表現を、「御礼」「ご挨拶」「松の葉」などと変えればいいのです。
最後にもう一つ。
寸志としてお金を渡す際の“封筒”についてです。
結婚式などお祝いの席で渡す場合は、「熨斗袋(のしぶくろ)」に入れて渡します。
その際は、花結びか赤棒のものを使うのが一般的です。
そして、葬儀の際には白黒の「香典袋」を使用するとよいでしょう。
しかし、仕事関係の場で渡す場合には「熨斗袋ではなく白封筒に寸志と表書きをするだけ」でも問題はありません。
このように、立場や状況に応じて、使い方を間違えないように注意しておくといいでしょう。
どのくらいの「金額」が支給されるのか?
まず、「賞与」「ボーナス」「寸志」のどれに対しても言えることがあります。
それは、「支払うかどうかは、会社の任意で決めることができる」という点です。
就業規則に「必ず支払う」と記載されているわけでないのであれば、支払わないからといって労働法違反になることはありません。
そのため、「どのくらいの金額支払われるのか?」は、企業によってさまざまに異なることとなります。
ただ、賞与・ボーナスに関しては、一般的に“月給の数ヶ月分”であることは多いとされています。
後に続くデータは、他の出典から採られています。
Lemma traffic_bytes_exact_witness :
  traffic_bytes [MkNet 10 5] [MkNet 30 6] = Some 21 ∧ traffic_bytes [MkNet 30 5] [MkNet 10 5] = Some (2 ^ 64 - 20).
Proof.
  split.
  - apply (traffic_bytes_exact (MkNet 10 5) (MkNet 30 6) [] []); unfold in_u64; simpl; lia.
  - apply (traffic_bytes_exact (MkNet 30 5) (MkNet 10 5) [] []); unfold in_u64; simpl; lia.
Defined.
寸志に関しては、あくまで「気持ち」なので、企業によって額はさまざまです。
賞与・ボーナスに関しては、例えば求人情報に「給与の〇ヶ月分」と記載されていることもありますので、この点を確認しておくのもいいかもしれません。
また、入社したばかりの新入社員に対しては、「賞与」「ボーナス」ではなく「寸志」を支払う場合もありますので、この点にも若干注意しておいた方がいいかもしれません。
「税金」について
結論としては、どれに対しても“税金が差し引かれる”こととなります。
「給与ではないから税金がかからない」というわけでも「寸志はボーナスとは違うから税金がかからない」というわけでもありません。
会社が給与規定などによって算出したボーナスや寸志の額を「額面」といいます。
(賞与の明細に記載される金額のこと)
そして、会社から口座に振り込まれる際には、まずこの「額面」金額から社会保険料が控除され(課税対象額)、さらにこの課税対象額から算出した所得税額が天引きされます。
そうして社会保険料と所得税を差し引いた額が、賞与・ボーナスや寸志として口座に振り込まれるのです。
この、実際に振り込まれる金額のことを「手取り」といいます。
この点にも、十分注意しておきましょう。
企業側としては、賞与・ボーナスを支給すべきなのか?
従業員サイドとしては、「賞与・ボーナスがあった方が良いに決まっている!」と考えるかと思います。
ただ、企業側としては、給与基準を決める際に「賞与・ボーナスを支給するべきか否か」について悩む場合も多いかと思います。
ここでは、賞与・ボーナスの有無に関するメリット・デメリットについて、解説をしていきたいと思います。
賞与・ボーナスがある企業における、メリット・デメリットについて
まず賞与・ボーナスのメリットは、「従業員のモチベーションの維持・向上に役立てることができる」というのが挙げられます。
金額は企業によって異なるものの、一般的には「給与の〇ヶ月分」であることが多く、有る無しでは従業員のモチベーションにも大きな影響を与えるかと思います。
対して、デメリットは、「離職が同一期間に固まってしまうリスクがある」ことが挙げられます。
当然のことですが、賞与を受け取らずに退職するよりも、賞与を受け取ってから退職した方がまとまった金額を手にすることができるため、「賞与を受け取った後(時期)に退職する」を選択する従業員は多いかと思います。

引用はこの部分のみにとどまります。